Entrez dans le salon de thé. Prenez une tasse chaude à l'abri de la pluie. Écoutez leur histoire.
***
Nous voilà de retour après plus d'un mois d'absence – déménagement oblige – et avec une belle pile de lectures d'Halloween en retard. Il faudra en programmer la majorité pour l'année prochaine, mais en attendant, impossible de ne pas parler du livre qui nous a accompagné au cours de ces dernière semaines, entre cartons et installation : Du thé pour les fantômes. Un titre énigmatique, tiré d'un poème de l'auteur brésilien Mario Quintana, et une couverture illustrée de crânes et de porcelaines qui avaient évidemment retenu notre attention lors de sa sortie l'année dernière. Pour découvrir ce deuxième titre de la romancière Chris Vuklisevic, nous avions attendu sa réédition (reliée et jaspée) en avant-première au dernier salon du Livre sur la Place, aussi l'occasion de papoter avec l'autrice de réalisme magique, un registre trop méconnu dont on est tombé amoureux depuis la lecture d'Alice Hoffman et de ses Ensorceleuses.

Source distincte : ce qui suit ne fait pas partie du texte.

(** Test [test_reset_clears_singleton]: [db1], [reset()], then [db2]. *)
Lemma reset_then_acquire_builds_anew_witness :
  exists s1 s2 s3,
    Connection.get_pool Connection.always_ready Connection.quiet_close
                        (Some Connection.config1)
                        (Connection.initial_state 100) = (Ok 0%nat, s1)
    /\ Connection.reset Connection.quiet_close s1 = (Ok tt, s2)
    /\ Connection.get_pool Connection.always_ready Connection.quiet_close
                           (Some Connection.config2) s2 = (Ok 1%nat, s3)
    /\ Connection.pool 1 s3 = (Ok 1%nat, s3)
    /\ Connection.pool 0 s3 = (Raise not_initialized, s3).
Proof.
  destruct (ConnectionMore.reset_then_acquire_builds_anew
              Connection.always_ready Connection.quiet_close
              (Connection.initial_state 100)
              Connection.config1 Connection.config2
              eq_refl eq_refl eq_refl eq_refl)
    as (s1 & s2 & s3 & H1 & H2 & H3 & _ & H4 & _ & H5).
  exists s1, s2, s3. repeat split; assumption.
Defined.

(** The database of [db1] is down; the retry asks for [db2]. *)
Lemma failed_creation_is_retried_witness :
  exists s1 s2 p,
    Connection.get_pool refuses_db1 Connection.quiet_close
                        (Some Connection.config1)
                        (Connection.initial_state 100)
    = (Raise (Connection.creation_error (PyException "connection refused")),
       s1)
    /\ Connection.get_pool refuses_db1 Connection.quiet_close
                           (Some Connection.config2) s1 = (Ok 0%nat, s2)
    /\ Connection.pool 0 s2 = (Ok p, s2).
Proof.
  destruct (ConnectionMore.failed_creation_is_retried
              refuses_db1 Connection.quiet_close
              (Connection.initial_state 100)
              Connection.config1 Connection.config2
              (PyException "connection refused")
              (or_intror (conj eq_refl eq_refl))
              (or_introl eq_refl) eq_refl)
    as (s1 & s2 & p & H1 & _ & _ & H2 & H3 & _).
  exists s1, s2, p. repeat split; assumption.
Defined.

(** Test [test_singleton_requires_config], then a call
    with a configuration. *)
Lemma acquisition_without_configuration_witness :
  exists s1 s2,
    Connection.get_pool Connection.always_ready Connection.quiet_close None
                        (Connection.initial_state 100)
    = (Raise configuration_required, s1)
    /\ Connection.get_pool Connection.always_ready Connection.quiet_close
                           (Some Connection.config2) s1 = (Ok 0%nat, s2)
    /\ Connection.pool 0 s2 = (Ok 0%nat, s2).
Proof.
  destruct (ConnectionMore.acquisition_without_configuration
              Connection.always_ready Connection.quiet_close
              (Connection.initial_state 100) Connection.config2
              (or_intror (conj eq_refl eq_refl)) eq_refl)
    as (s1 & s2 & H1 & _ & _ & _ & H2 & H3 & _).
  exists s1, s2. repeat split; assumption.
Defined.

(** Tests [test_get_stats] and [test_get_stats_not_initialized], on a
    pool that reports its size only. *)
Lemma stats_before_and_after_close_witness :
  let s := Connection.created (Connection.initial_state 100)
                              Connection.config1 in
  let stats (p : nat) : Dict := [("pool_size", VInt 5)] in
  fst (PoolAccess.get_stats stats 0 s)
  = Ok [("pool_min", VInt 0); ("pool_max", VInt 0); ("pool_size", VInt 5);
        ("pool_available", VInt 0); ("requests_waiting", VInt 0)]
  /\ fst (PoolAccess.get_stats stats 0
            (snd (Connection.close Connection.quiet_close 0 s)))
     = Ok [("status", VStr "not_initialized")].
Proof.
  cbv zeta.
  destruct (ConnectionMore.stats_before_and_after_close
              (fun _ => [("pool_size", VInt 5)]) Connection.quiet_close
              (Connection.created (Connection.initial_state 100)
                                  Connection.config1)
              0%nat
              (Connection.mkAttrs Connection.config1 (Some 0%nat) false)
              0%nat (Nat.lt_0_succ 0) eq_refl eq_refl eq_refl)
    as [(figures & Hrun & _ & _) Hclosed].
  split.
  - rewrite Hrun. cbn [fst]. f_equal.
    apply (f_equal fst) in Hrun. cbn in Hrun. now inversion Hrun.
  - now rewrite Hclosed.
Defined.

(** * Further properties of the schema helpers *)

Lemma raises_only_ret {S A} (P : Exc -> Prop) (a : A) :
  raises_only P (ret a : M S A).
Proof. intros s e s' H. discriminate H. Qed.

Lemma raises_only_raise {S A} (P : Exc -> Prop) (e : Exc) :
  P e -> raises_only P (raise e : M S A).
Proof. intros He s e' s' H. inversion H. now subst. Qed.

Lemma raises_only_bind {S A B} (P : Exc -> Prop) (m : M S A) (k : A -> M S B) :
  raises_only P m -> (forall a, raises_only P (k a)) ->
  raises_only P (bind m k).
Proof.
  intros Hm Hk s e s' H. unfold bind in H.
  destruct (m s) as [[a | e0] s0] eqn:E.
  - exact (Hk a _ _ _ H).
  - inversion H; subst. exact (Hm _ _ _ E).
Qed.

Lemma raises_only_try {S A} (P : Exc -> Prop) (m : M S A) (h : Exc -> M S A) :
  (forall e, raises_only P (h e)) -> raises_only P (try_except m h).
Proof.
  intros Hh s e s' H. unfold try_except in H.
  destruct (m s) as [[a | e0] s0].
  - discriminate H.
  - exact (Hh e0 _ _ _ H).
Qed.

(** A [try] whose handler re-raises what it caught. *)
Lemma raises_only_try_reraise {S A} (P : Exc -> Prop) (m : M S A)
    (h : Exc -> M S A) :
  raises_only P m -> (forall e, P e -> raises_only P (h e)) ->
  raises_only P (try_except m h).
Proof.
  intros Hm Hh s e s' H. unfold try_except in H.
  destruct (m s) as [[a | e0] s0] eqn:E.
  - discriminate H.
  - exact (Hh e0 (Hm _ _ _ E) _ _ _ H).
Qed.

Lemma raises_only_call {DB A} (P : Exc -> Prop) (ev : Event)
    (answer : DB -> Result A * DB) :
  answers_raise P answer -> raises_only P (call ev answer).
Proof.
  intros Ha w e w' H. unfold call in H.
  destruct (answer (db w)) as [r d] eqn:E. inversion H; subst.
  exact (Ha _ _ _ E).
Qed.

Lemma raises_only_schema_error {DB A} (what : string) (e : Exc) :
  raises_only schema_failure (schema_error what e : M (World DB) A).
Proof. apply raises_only_raise. now exists what, e. Qed.

Section SchemaFacts.

Context {DB : Type} (oracle : Oracle DB).
Context (path_str : string -> string).
Context (files : string -> option (Result string)).

Lemma execute_sql_raises :
  forall sql, raises_only schema_failure (execute_sql oracle sql).
Proof.
  intros sql. apply raises_only_try. intros e. apply raises_only_schema_error.
Qed.

Lemma schema_failure_is_schema_error (e : Exc) :
  schema_failure e -> is_schema_error e = true.
Proof. intros (what & cause & ->). reflexivity. Qed.

(** [execute_sql_file], by the state of the file. *)
Lemma execute_sql_file_run (file_path : string) (w : World DB) :
  let path := path_str file_path in
  execute_sql_file oracle path_str files file_path w
  = match files path with
    | None => (Raise (file_not_found path), w)
    | Some (Ok content) => execute_sql oracle content w
    | Some (Raise e) =>
        (Raise (if is_schema_error e then e
                else SchemaError
                       ("Failed to execute SQL file '" ^^ path ^^ "': "
                        ^^ exc_str e) (Some e)), w)
    end.
Proof.
  cbv zeta. unfold execute_sql_file.
  destruct (files (path_str file_path)) as [[content | e] |].
  - unfold try_except at 1. unfold read_text.
    rewrite (bind_ok _ _ _ _ _ (eq_refl : ret content w = (Ok content, w))).
    destruct (execute_sql oracle content w) as [[[] | e] w'] eqn:E.
    + reflexivity.
    + rewrite (schema_failure_is_schema_error e
                 (execute_sql_raises content _ _ _ E)).
      reflexivity.
  - unfold try_except, read_text, bind, raise, schema_error.
    destruct (is_schema_error e); [ reflexivity | ].
    rewrite !append_assoc. reflexivity.
  - reflexivity.
Qed.

(** X13.  What [execute_sql_file] does, by the state of the file.  A
    missing file raises [SchemaError] and nothing reaches the database.
    A readable file is run exactly as [execute_sql] runs its content: an
    error of the execution comes out as [execute_sql] raised it, not
    wrapped a second time.  A file that cannot be read raises
    [SchemaError] with the read error as cause, and again nothing
    reaches the database. *)
Theorem execute_sql_file_by_file_state (file_path : string) (w : World DB) :
  let path := path_str file_path in
  execute_sql_file oracle path_str files file_path w
  = match files path with
    | None => (Raise (file_not_found path), w)
    | Some (Ok content) => execute_sql oracle content w
    | Some (Raise e) =>
        (Raise (if is_schema_error e then e
                else SchemaError
                       ("Failed to execute SQL file '" ^^ path ^^ "': "
                        ^^ exc_str e) (Some e)), w)
    end.
Proof. exact (execute_sql_file_run file_path w). Qed.



(** X15.  [init_schema] runs the file whenever a file is named, and
    then never looks at [sql_content], even when the file is missing;
    an empty string counts as no argument, and with neither argument
    the call raises [SchemaError] before it reaches the database. *)
Theorem init_schema_prefers_the_file
    (file : string) (sql_file sql_content : option string) (w : World DB) :
  file <> EmptyString ->
  init_schema oracle path_str files (Some file) sql_content w
  = execute_sql_file oracle path_str files file w
  /\ (files (path_str file) = None ->
      init_schema oracle path_str files (Some file) sql_content w
      = (Raise (file_not_found (path_str file)), w))
  /\ (In sql_file [None; Some EmptyString] ->
      In sql_content [None; Some EmptyString] ->
      init_schema oracle path_str files sql_file sql_content w
      = (Raise nothing_to_run, w)).
Proof.
  intros Hfile.
  assert (Hgiven : given (Some file) = Some file).
  { unfold given. destruct (String.eqb_spec file ""); [ contradiction | ].
    reflexivity. }
  split; [ | split ].
  - unfold init_schema. now rewrite Hgiven.
  - intros Hmissing. unfold init_schema. rewrite Hgiven.
    rewrite execute_sql_file_run. cbv zeta. now rewrite Hmissing.
  - intros [<- | [<- | []]] [<- | [<- | []]]; reflexivity.
Qed.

"Parfois, une histoire n'existe pas
dès son premier moment. Elle trouve ses racines plus tard, plus haut
dans l'arbre, et il faut descendre ensuite le long du tronc, grimper
encore quelques branches, repartir vers les nœuds du bas, ramasser les
feuilles mortes et cueillir les nouveaux fruits pour en saisir tous les
contours et la mesure."
Années 80, Nice et son arrière-pays. Deux sœurs, jumelles, bien que rien ne porte à le croire de prime abord. Agonie, qui porte sa nature de sorcière sur son visage, et Félicité, passeuse de fantômes, pâle comme les spectres qu'elle aide à rejoindre le monde des morts. La première a disparu depuis longtemps pour se cacher dans une cahute perdue en pleine cambrousse, puisqu'on ne voulait pas d'elle. La seconde traque les esprits errants restés parmi les vivants parce qu'ils sont décédés en laissant une phrase inachevée en suspens. Malgré leur lien de sang, tout les oppose : l'une était désirée, l'autre non ; l'une était choyée, l'autre était haïe. Leur mère, mystérieuse, secrète, et aujourd'hui complètement folle, est restée dans la bergerie où elles ont grandi, au beau milieu d'un village déserté depuis belle lurette par tous ses habitants. Lorsque cette dernière meurt soudainement et que Félicité ne retrouve son fantôme nulle part, les deux sœurs comprennent qu'il est temps pour elles de se réunir, bon gré, mal gré. Un long périple commence pour ces deux âmes jumelles, périple qui les conduira des tombes effacées du cimetière au désert espagnol, à la recherche de la vérité sur leur famille, traquant les secrets comme on traque les esprits.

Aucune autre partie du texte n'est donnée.